Site MapHelpFeedbackAdditional Resources
Additional Resources
(See related pages)

Chapter Overview

The final chapter of this book provides an overview of the exciting field of planetary geology – the study of geological processes and geologic evolution of other planets and our Solar System. Earth is presented in context relative to its companions in space, and you will learn that our understanding of geologic processes on Earth can be extended to help understand the long-term history of other planets and satellites. Throughout this book, we hope you have been impressed with the scale of geologic time. Now you will be impressed with the scale of space – Earth is but a small part of a vast Universe in which there may be many other solar systems (planets revolving around central star). Though humans have walked on only one other body in the Solar System (the Moon), we have visited every other planet except Pluto with remote satellites. Further, we have successfully landed on the surfaces of Venus, the Moon, Mars, and an asteroid. Probes have descended through the atmosphere of Jupiter, and several satellites have departed the Solar System altogether. Scientists are planning a number of space missions to send unmanned vehicles to the surface of nearby planets and asteroids, collect geological samples from their surfaces, and return these samples safely to Earth for study.

All of the celestial bodies in our Solar System originated from the same solar nebula and thus share a common Solar System history. Geologists and space scientists are busy studying this history and how it has influenced the geologic evolution of different planets.

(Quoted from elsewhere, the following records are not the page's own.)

Definition value_ok (v : string) : Prop := forallb validHeaderValueByte (bytes_of_string v) = true
  /\ match head (bytes_of_string v) with Some b => is_space b = false | None => True end
  /\ match last (bytes_of_string v) with Some b => is_space b = false | None => True end.
Lemma field_ok_intro k v : token_name k = true -> value_ok v -> field_ok (k, v).
Proof.
  unfold token_name, field_ok. intros [Hk Ht]%andb_prop (Hv & Hh & Hl). cbn [fst snd]. apply forallb_Forall in Ht, Hv. splits; try done.
  intros E. apply negb_true_iff, String.eqb_neq in Hk. by destruct k.
Qed.
Lemma newline_to_space_valid v : forallb validHeaderValueByte (bytes_of_string v) = true -> newline_to_space v = v.
Proof.
  intros Hv. apply forallb_Forall in Hv. unfold newline_to_space, map_string. rewrite <- (string_of_bytes_of_string v) at 2. f_equal.
  pose proof (table_byte v) as Ht. revert Hv Ht. generalize (bytes_of_string v). intros p. induction p as [|b p IH]; intros Hv Ht; cbn; [done|].
  apply Forall_cons in Hv as [Hb Hv]. rewrite IH; [|done|intros c Hc; apply Ht; by right]. f_equal.
  destruct (Ht b ltac:(by left)) as (_ & _ & E). rewrite E in Hb.
  destruct (Z.eqb_spec b 10) as [->|_]; [discriminate Hb|]. by destruct (Z.eqb_spec b 13) as [->|_]; [discriminate Hb|].
Qed.
Lemma written_value_ok v : forallb validHeaderValueByte (bytes_of_string v) = true -> value_ok (written_value v).
Proof.
  intros Hv. unfold written_value. rewrite newline_to_space_valid by done. unfold TrimString, value_ok.
  destruct (trim_bytes_ends (bytes_of_string v)) as (Hsub & Hh & Hl). rewrite bytes_of_string_of_bytes; [splits; [|done|done]|].
  - apply forallb_Forall, Forall_forall. intros b Hb. apply forallb_Forall in Hv. rewrite Forall_forall in Hv. by apply Hv, Hsub.
  - apply Forall_forall. intros b Hb. pose proof (string_bytes_range v) as Hr. rewrite Forall_forall in Hr. by apply Hr, Hsub.
Qed.
(** Visible ASCII. *)
Definition visible (b : byte) : bool := (32 <? b) && (b <? 127).
Lemma visible_value_ok v : forallb visible (bytes_of_string v) = true -> value_ok v.
Proof.
  intros Hv. apply forallb_Forall in Hv. assert (Forall (fun b => is_space b = false) (bytes_of_string v)) as Hs.
  { eapply Forall_impl; [exact Hv|]. unfold visible, is_space. intros b ?. lia. }
  unfold value_ok. splits.
  - apply forallb_Forall, Forall_forall. intros b Hb. destruct (table_byte v b Hb) as (_ & _ & ->).
    rewrite Forall_forall in Hv. specialize (Hv b Hb). unfold visible in Hv. lia.
  - destruct (bytes_of_string v); [done|]. by apply Forall_cons in Hs as [? _].
  - destruct (last (bytes_of_string v)) as [b|] eqn:E; [|done]. rewrite Forall_forall in Hs. apply Hs. by apply last_Some_elem_of.
Qed.
Lemma token_visible k : forallb validHeaderFieldByte (bytes_of_string k) = true -> forallb visible (bytes_of_string k) = true.
Proof.
  intros Hk. apply forallb_Forall in Hk. apply forallb_Forall, Forall_forall. intros b Hb. rewrite Forall_forall in Hk. specialize (Hk b Hb).
  pose proof (string_bytes_range k) as Hr. rewrite Forall_forall in Hr. specialize (Hr b Hb).
  assert (forallb (fun b => implb (validHeaderFieldByte b) (visible b)) all_bytes = true) as H by (vm_compute; reflexivity).
  rewrite forallb_forall in H. specialize (H b). rewrite <- list_elem_of_In in H. specialize (H (all_bytes_in b Hr)). by rewrite Hk in H.
Qed.
Lemma format_dec_visible n : forallb visible (bytes_of_string (format_dec n)) = true.
Proof.
  assert (forall d, visible (Z.of_N (Ascii.N_of_ascii (pretty_N_char d))) = true) as Hd.
  { intros d. unfold pretty_N_char. by repeat case_match. }
  assert (forall x s, forallb visible (bytes_of_string s) = true -> forallb visible (bytes_of_string (pretty_N_go x s)) = true) as Hgo.
  { intros x. induction (N.lt_wf_0 x) as [x _ IH]. intros s Hs. destruct (decide (0 < x)%N) as [Hx|Hx].
    - rewrite pretty_N_go_step by done. apply IH; [by apply N.div_lt; lia|]. cbn [bytes_of_string forallb]. by rewrite Hd.
    - assert (x = 0%N) as -> by lia. by rewrite pretty_N_go_0. }
  unfold format_dec. destruct n as [|p|p]; [done| |].
  - change (pretty (Z.pos p)) with (pretty_N_go (N.pos p) EmptyString). by apply Hgo.
  - change (pretty (Z.neg p)) with (String.append "-" (pretty_N_go (N.pos p) EmptyString)). rewrite bytes_of_string_app, forallb_app. by rewrite Hgo.
Qed.

Section Safe.
Context (PunycodeHostPort : string -> result error string) (ValidHostHeader ValidHeaderFieldName ValidHeaderFieldValue : string -> bool)
  (map_range : Header -> list (string * list string)).
(** Documented: names are tokens, values have no control characters but tabs, a
    host header consists of visible characters; a range visits each entry once. *)
Hypothesis name_token : forall k, ValidHeaderFieldName k = token_name k.
Hypothesis value_bytes : forall v, ValidHeaderFieldValue v = forallb validHeaderValueByte (bytes_of_string v).
Hypothesis host_visible : forall h, ValidHostHeader h = true -> forallb visible (bytes_of_string h) = true.
Hypothesis range_all : forall h, map_range h ≡ₚ map_to_list h.
Abbreviation validate := (validateHeaders ValidHeaderFieldName ValidHeaderFieldValue map_range).
Abbreviation subset := (headerWriteSubset ValidHeaderFieldName map_range).

Lemma validated h k vs : validate h = None -> h !! k = Some vs ->
  token_name k = true /\ Forall (fun v => forallb validHeaderValueByte (bytes_of_string v) = true) vs.
Proof.
  unfold validateHeaders. destruct (list_find _ (map_range h)) as [[? []]|] eqn:E; [done|]. intros _ Hk. rewrite list_find_None in E.
  rewrite Forall_forall in E. specialize (E (k, vs)). cbn [fst snd] in E. rewrite name_token in E.
  assert (negb (token_name k) || existsb (fun v => negb (ValidHeaderFieldValue v)) vs <> true) as [Hn He]%not_true_iff_false%orb_false_iff.
  { apply E. rewrite range_all. by apply elem_of_map_to_list. }
  split; [by apply negb_false_iff|]. apply Forall_forall. intros v Hv. rewrite <- value_bytes. apply not_false_iff_true. intros Hf.
  apply not_true_iff_false in He. apply He, existsb_exists. exists v. rewrite Hf. split; [by apply list_elem_of_In|done].
Qed.

Lemma in_lines kvs k v : (k, v) ∈ lines_of kvs <-> exists vs, (k, vs) ∈ kvs /\ v ∈ vs.
Proof.
  unfold lines_of. rewrite list_elem_of_In, in_flat_map. setoid_rewrite <- list_elem_of_In. split.
  - intros ([k' vs] & Hin & (v' & [= -> ->] & Hv)%list_elem_of_fmap). by exists vs.
  - intros (vs & Hin & Hv). exists (k, vs). split; [done|]. apply list_elem_of_fmap; by exists v.
Qed.
(** A field that is written is one of the header's, and its value is trimmed. *)
Lemma subset_in h exclude sort k vs : (k, vs) ∈ subset h exclude sort ->
  exists us, h !! k = Some us /\ (k ∉ exclude) /\ vs = (written_value <$> us).
Proof.
  unfold headerWriteSubset. intros ([k' us] & [= -> ->] & [_ Hin]%list_elem_of_filter)%list_elem_of_fmap. cbn [fst snd]. exists us. destruct sort.
  - apply list_elem_of_filter in Hin as [He Hin]. rewrite range_all in Hin. by apply elem_of_map_to_list in Hin.
  - unfold headerSortedKeyValues in Hin. apply list_elem_of_fmap in Hin as (k2 & [= -> ->] & Hin). apply list_elem_of_filter in Hin as [He Hin].
    rewrite sort_strings_perm in Hin. apply list_elem_of_fmap in Hin as ([k3 us] & -> & Hin). apply elem_of_map_to_list in Hin. cbn [fst].
    unfold Header_values. rewrite Hin. done.
Qed.
Lemma subset_ok h exclude sort : validate h = None -> Forall field_ok (lines_of (subset h exclude sort)).
Proof.
  intros Hv. apply Forall_forall. intros [k v] (vs & Hin & Hvs)%in_lines. apply subset_in in Hin as (us & Hk & _ & ->).
  destruct (validated h k us Hv Hk) as [Ht Hus]. apply list_elem_of_fmap in Hvs as (u & -> & Hu). rewrite Forall_forall in Hus.
  apply field_ok_intro; [done|]. by apply written_value_ok, Hus.
Qed.

Lemma removeZone_visible host : forallb visible (bytes_of_string host) = true -> forallb visible (bytes_of_string (removeZone host)) = true.
Proof.
  intros Hv. unfold removeZone. destruct (negb _); [done|]. destruct (cut_last 93 (bytes_of_string host)) as [[before after]|] eqn:E1; [|done].
  destruct (cut_last 37 before) as [[addr rest]|] eqn:E2; [|done].
  assert (forall c p x y, cut_last c p = Some (x, y) -> p = x ++ c :: y) as Hcut.
  { clear. induction p as [|b p IH]; intros x y H; cbn in H; [done|]. destruct (cut_last c p) as [[x' y']|]; [injection H as <- <-; cbn; f_equal; by apply IH|].
    destruct (Z.eqb_spec b c) as [->|]; [|done]. by injection H as <- <-. }
  apply Hcut in E1, E2. subst before. rewrite bytes_of_string_of_bytes.
  - rewrite E1 in Hv. rewrite !forallb_app in Hv. cbn [forallb] in Hv. rewrite forallb_app. cbn [forallb]. rewrite !andb_true_iff in *. tauto.
  - pose proof (string_bytes_range host) as Hr. rewrite E1 in Hr. apply Forall_app in Hr as [[Hr1 _]%Forall_app Hr2]. by apply Forall_app.
Qed.
Lemma request_host_ok r usingProxy host : request_host PunycodeHostPort ValidHostHeader r usingProxy = Ok host -> value_ok host.
Proof.
  unfold request_host. intros H. apply visible_value_ok. destruct (if String.eqb (or_Host r) "" then _ else _) as [h|e]; [|done].
  destruct (PunycodeHostPort h) as [h'|e]; [|done]. destruct (ValidHostHeader h') eqn:E.
  - injection H as <-. by apply removeZone_visible, host_visible.
  - destruct (negb usingProxy); [|done]. by injection H as <-.
Qed.
Lemma join_visible sep ks : forallb visible (bytes_of_string sep) = true -> Forall (fun k => forallb visible (bytes_of_string k) = true) ks ->
  forallb visible (bytes_of_string (join sep ks)) = true.
Proof.
  intros Hs Hks. induction Hks as [|k ks Hk Hks IH]; [done|]. cbn [join]. destruct ks as [|k2 ks]; [done|].
  rewrite !bytes_of_string_app, !forallb_app, Hk, Hs. exact IH.
Qed.
Lemma canonical_key_token k : token_name k = true -> forallb validHeaderFieldByte (bytes_of_string (CanonicalHeaderKey k)) = true.
Proof. intros [_ H]%andb_prop. rewrite CanonicalHeaderKey_bytes by done. rewrite valid_canonical by apply string_bytes_range. done. Qed.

They are discovering how various processes have directed planetary development, and why those processes varied from planet to planet, giving each a somewhat unique history despite their common origin from the solar nebula.

Finally, the chapter concludes with a brief discussion of the effects of collisions between Earth and other Solar System objects, notably asteroids. There is obvious geologic evidence throughout the Solar System of episodic impacts, and Earth has experienced its share of large-scale impacts throughout its history. There is excellent evidence for a very large impact event at the end of the Cretaceous Period involving an extraterrestrial body estimated to have been about 10 kilometers (6.2 miles) in diameter. Geologists continue to search Earth’s geologic repository to provide details of the planetary effects of this impact and to understand the probabilities of potential collisions in the future.

Learning Objectives

1. Solar systems are groups of planets orbiting a central star. The Sun is the star at the center of our Solar System, which is composed of nine planets, innumerable asteroids orbiting primarily between Mars and Jupiter, and comets that reside mostly in the outer reaches of the Solar System in the Oort cloud and Kuiper Belt.

2. The inner planets of the Solar System are Mercury, Venus, Earth, and Mars. They are similar in that they are composed of silicate minerals forming rocks around iron and nickel cores. The outer planets of the Solar System are Jupiter, Saturn, Uranus, Neptune, and Pluto. These planets are composed primarily of hydrogen and water, perhaps surrounding small rock and iron cores (See Fig. 22.5 of your textbook).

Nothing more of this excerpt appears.